Lemma sk_dup_run (a : A) s : wf s ->
  exists a', sk_dup (a, Some s) = (Ok None, (a', Some s)) \/
    exists r, sk_dup (a, Some s) = (Ok (Some r), (a', Some s)) /\ wf r /\ items r = items s /\ num r = num s.
Proof.
  intros Hwf. pose proof Hwf as (Hn & Hd & Hb & Hf). unfold sk_dup, unless_null. rewrite bind_get. cbv beta iota.
  destruct (OPENSSL_malloc a sizeof_STACK) as [[b1|] a1]; [|exists a1; left; reflexivity].
  destruct (OPENSSL_malloc a1 (u64 (8 * num_alloc s))) as [[block|] a2] eqn:E; eexists; [right | left; reflexivity].
  rewrite !word64 in * by lia. apply malloc_length in E; [|lia]. rewrite E.
  destruct (Z.leb_spec (8 * num s) (8 * num_alloc s)); [|lia]. destruct (Z.leb_spec (num s) (zlen (data s))); [|lia]. cbn [andb].
  fold (items s). pose proof (items_zlen s Hwf) as Hz. set (ws := words (Z.to_nat (num_alloc s)) block).
  assert (Hws : zlen ws = num_alloc s) by (unfold zlen, ws; rewrite length_words; lia).
  eexists. split; [reflexivity|]. unfold splice. rewrite Hz, Z.add_0_l. cbn [app ztake Z.to_nat take].
  destruct (wf_intro (items s) (zdrop (num s) ws) (sorted s) (comp s) (num_alloc s)) as [H1 H2].
  - rewrite Hz, zlen_zdrop by lia. lia.
  - rewrite zlen_zdrop by lia. lia.
  - exact Hb.
  - apply Forall_app. split; [apply Forall_ztake, Hf | apply Forall_zdrop, words_range].
  - rewrite Hz in H1, H2. auto.
Qed.

(** C29: a deep copy holds an object of its own for every object of the stack, and
    NULL where that has NULL; when it fails, every copy that was made has been
    freed, once, and nothing else has; and [sk_pop_free_ex] frees a copy
    completely. *)
Theorem sk_deep_copy_no_leak (a : A) s live :
  wf s ->
  exists a', sk_deep_copy free_object (copy_object alloc) (Some live) (a, Some s) = (Ok (None, Some live), (a', Some s)) \/
    exists r, sk_deep_copy free_object (copy_object alloc) (Some live) (a, Some s) =
        (Ok (Some r, Some (objects (items r) ∪ live)), (a', Some s)) /\
      wf r /\ Forall2 copy_of (items s) (items r) /\ distinct (items r) /\ objects (items r) ## live /\
      sk_pop_free_ex free_object (Some (objects (items r) ∪ live)) (a', Some r) = (Ok (Some live), (free_stack r a', None)).
Proof.
  intros Hwf. unfold sk_deep_copy. destruct (sk_dup_run a s Hwf) as (a' & [E|(r & E & Hwr & Hir & Hnr)]);
    rewrite !(bind_Ok _ _ _ _ _ E); [eexists; left; reflexivity|].
  fold (items r). pose proof (copy_elements_run (items r) [] live) as Hrun.
  assert (Hob : objects [] = ∅) by reflexivity. rewrite Hob, (left_id_L ∅ (∪)) in Hrun.
  specialize (Hrun (NoDup_nil_2) ltac:(set_solver)).
  destruct (copy_elements free_object (copy_object alloc) [] (items r) (Some live)) as [[d|] h]; [|eexists; left; subst h; reflexivity].
  destruct Hrun as (new & -> & Hlen & -> & Hdist & Hdis & Hcopy). exists a'. right. cbn [app] in *.
  destruct (wf_split r Hwr) as (spare & Ed & Hsp & Hpos). pose proof (items_zlen r Hwr) as Hz. pose proof Hwr as (Hn & Hd & Hb & Hf).
  assert (Hln : zlen new = num r) by (unfold zlen in *; rewrite Hlen; exact Hz).
  rewrite Ed. pose proof (splice_app [] (items r) spare new 0 eq_refl ltac:(lia)) as Hspl. cbn [app] in Hspl. rewrite Hspl.
  destruct (wf_intro new spare (sorted r) (comp r) (num_alloc r)) as [H1 H2]; [lia | lia | exact Hb | |].
  { rewrite Ed in Hf. apply Forall_app in Hf as [_ Hf]. apply Forall_app. split; [|exact Hf].
    eapply Forall2_Forall_r; [exact Hcopy|]. apply Forall_forall. intros x _ y Hy. apply Hy. }
  rewrite Hln in H1, H2. eexists. rewrite H2. split; [reflexivity|]. split; [exact H1|]. rewrite <- Hir. do 3 (split; [assumption|]).
  unfold sk_pop_free_ex, unless_null. rewrite bind_get. cbv beta iota. cbn [num data]. unfold items in H2. cbn [num data] in H2.
  rewrite zlen_app. destruct (Z.leb_spec (num r) (zlen new + zlen spare)); [|lia]. rewrite H2. unfold bind, sk_free, unless_null, bind, get, ret.
  rewrite free_elements_all by assumption. reflexivity.
Qed.
End copies.

(** ** Memory *)

(** The blocks of a stack. *)
Definition blocks_of (s : STACK) : list Z := [8 * num_alloc s; sizeof_STACK].

Section memory.
Context {A : Type} {AL : Allocator A} {AC : Accounting A}.
Context (call_cmp : Z -> Z -> Z -> Z) (qsort : (Z -> Z -> Z) -> list Z -> list Z).

(** Nothing but an insertion calls the allocator. *)
Lemma other_ops_memory o (l : A) s r l1 s1 :
  run_op call_cmp qsort o (l, Some s) = (Ok r, (l1, Some s1)) ->
  match o with Push _ | Insert _ _ => True | _ => l1 = l /\ num_alloc s1 = num_alloc s end.
Proof.
  destruct o; intros E; try exact I; cbn [run_op] in E;
    unfold sk_num, sk_value, sk_pop, sk_shift, sk_delete_ptr, sk_delete, sk_zero, sk_find, sk_sort, sk_is_sorted, sk_set_cmp_func,
      unless_null, set_stack, known, bind, get, ret, stuck in E; simplify_eq; repeat (case_match; simplify_eq); auto.
Qed.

(ABOUT THIS EXERCISE)
Each line above that carries the string "data" has to be returned.

(EXERCISE ANSWER)
  destruct (Z.leb_spec (8 * num s) (8 * num_alloc s)); [|lia]. destruct (Z.leb_spec (num s) (zlen (data s))); [|lia]. cbn [andb].
  unfold sk_pop_free_ex, unless_null. rewrite bind_get. cbv beta iota. cbn [num data]. unfold items in H2. cbn [num data] in H2.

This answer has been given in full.